(** X7.  From any state, whether it returns or raises,
    [eve_delayed_measurement] makes no draw and changes nothing but entries
    of [eve_bits] and [eve_bases]: the configuration, Alice's and Bob's four
    lists and the lengths of Eve's two lists stay as they were. *)
Theorem resolver_changes_only_eve_entries w :
  let w' := exec eve_delayed_measurement w in
  eve_entries_only (self w) (self w') /\ gen w' = gen w.
Proof.
  intros w'. subst w'. unfold exec, eve_delayed_measurement, bind, gets.
  destruct (for_each _ delayed_round w) as [o w'] eqn:E. cbn [snd].
  eapply loop_only_eve; eauto.
Qed.

Lemma delayed_round_keeps_set j w o w' i :
  delayed_round j w = (o, w') ->
  (forall b, eve_bits (self w) !! i = Some (Some b) ->
             eve_bits (self w') !! i = Some (Some b))
  /\ (forall d, eve_bases (self w) !! i = Some (Some d) ->
                eve_bases (self w') !! i = Some (Some d)).
Proof.
  rewrite delayed_round_run.
  destruct (eve_bits (self w) !! j) as [[b0|]|] eqn:E1;
    try (intros [= <- <-]; auto).
  destruct (eve_bases (self w) !! j) as [[d0|]|] eqn:E2;
    try (intros [= <- <-]; auto).
  destruct (alice_bases (self w) !! j) as [ab|];
    try (intros [= <- <-]; auto).
  assert (Hb : forall b, eve_bits (self w) !! i = Some (Some b) -> j <> i)
    by (intros b Hb ->; congruence).
  assert (Hd : forall d, eve_bases (self w) !! i = Some (Some d) -> j <> i)
    by (intros d Hd ->; congruence).
  cbv zeta. destruct (alice_bits (self w) !! j) as [a|]; intros [= <- <-];
    cbn; split; intros v Hv;
    rewrite ?list_lookup_insert_ne by eauto; exact Hv.
Qed.
(** * A shallow embedding of [app.py]: text clean-up, sentence segmentation,
      heuristic scoring and summarisation

    The Python module extracts the text of a PDF page by page, cleans it
    ([_normalize_whitespace], [_strip_headers_footers]), and summarises it with
    a deterministic scorer ([_split_sentences], [_score_sentence],
    [_pick_top_sentences], [summarize_text]).

    Conventions of the embedding.
    - A Python [str] is a [list ascii]; a character is read as the code point
      of the same number, so the model covers the texts whose code points are
      below 256 (Latin-1).  The character classes of [str.isspace], [\s], [\d],
      [\w] and the case mapping of [str.lower] are those of CPython on that
      range.
    - A Python [float] is an IEEE 754 binary64 number, taken from the
      Standard Library's [SpecFloat] with [prec = 53] and [emax = 1024].
    - Every regular expression of the source is embedded as the scanner that
      computes the same matches; the pattern is quoted above each scanner.
    - An exception is a value of [exn]; code that may raise returns [Exc]. *)

From stdpp Require Import gmap.
From Stdlib Require Import Ascii String.
From Stdlib Require Import List Arith ZArith Lia Bool.
From Stdlib Require Import Sorting.Sorted Sorting.Permutation.
From Stdlib Require Import Floats.SpecFloat.
Import ListNotations.
Local Open Scope nat_scope.
Local Open Scope list_scope.

(* ================================================================== *)
(** * Part I: the embedding *)
(* ================================================================== *)

(* ================================================================== *)
(** * Characters and strings of the Python runtime *)
(* ================================================================== *)

Definition str : Type := list ascii.

(** A literal of the source, ["..."]. *)
Definition txt (s : string) : str := list_ascii_of_string s.

Definition ord (c : ascii) : N := N_of_ascii c.
Definition chr (n : N) : ascii := ascii_of_N n.

Definition LF : ascii := chr 10.
Definition CR : ascii := chr 13.
Definition TAB : ascii := chr 9.
Definition NBSP : ascii := chr 160.
Definition SPACE : ascii := chr 32.

Definition is_char (d c : ascii) : bool := Ascii.eqb c d.

Definition in_range (lo hi : N) (c : ascii) : bool :=
  (lo <=? ord c)%N && (ord c <=? hi)%N.

Definition is_code (n : N) (c : ascii) : bool := (ord c =? n)%N.

(** [str.isspace] and the class [\s]: TAB, LF, VT, FF, CR, the separators
    FS, GS, RS, US, the space, NEL (0x85) and the no-break space (0xA0). *)
Definition isspace (c : ascii) : bool :=
  in_range 9 13 c || in_range 28 32 c || is_code 133 c || is_code 160 c.

(** The class [\d]: the decimal digits. *)
Definition isdecimal (c : ascii) : bool := in_range 48 57 c.

(** [str.isalnum]: the letters, the digits and the numeric characters of
    Latin-1 (feminine and masculine ordinal, micro sign, superscripts,
    vulgar fractions, and the accented letters without the two operators
    0xD7 and 0xF7). *)
Definition isalnum (c : ascii) : bool :=
  isdecimal c || in_range 65 90 c || in_range 97 122 c
  || is_code 170 c || in_range 178 179 c || is_code 181 c
  || in_range 185 186 c || in_range 188 190 c
  || in_range 192 214 c || in_range 216 246 c || in_range 248 255 c.

(** The class [\w]: alphanumeric or underscore; [\W] is its complement. *)
Definition isword (c : ascii) : bool := isalnum c || is_code 95 c.
Definition isnonword (c : ascii) : bool := negb (isword c).

(** [str.lower] on one character. *)
Definition lower_char (c : ascii) : ascii :=
  if in_range 65 90 c || (in_range 192 222 c && negb (is_code 215 c))
  then chr (ord c + 32) else c.

Definition str_lower (s : str) : str := map lower_char s.

(** The text after its leading characters of the class [p]. *)
Fixpoint drop_class (p : ascii -> bool) (s : str) : str :=
  match s with
  | [] => []
  | c :: s' => if p c then drop_class p s' else s
  end.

* [INSTRUCTIONS FOR THE TASK]
Show all of the lines above in which "isalnum" is present.

* [OUTPUT FOR THIS EXERCISE]
(** [str.isalnum]: the letters, the digits and the numeric characters of
Definition isalnum (c : ascii) : bool :=
Definition isword (c : ascii) : bool := isalnum c || is_code 95 c.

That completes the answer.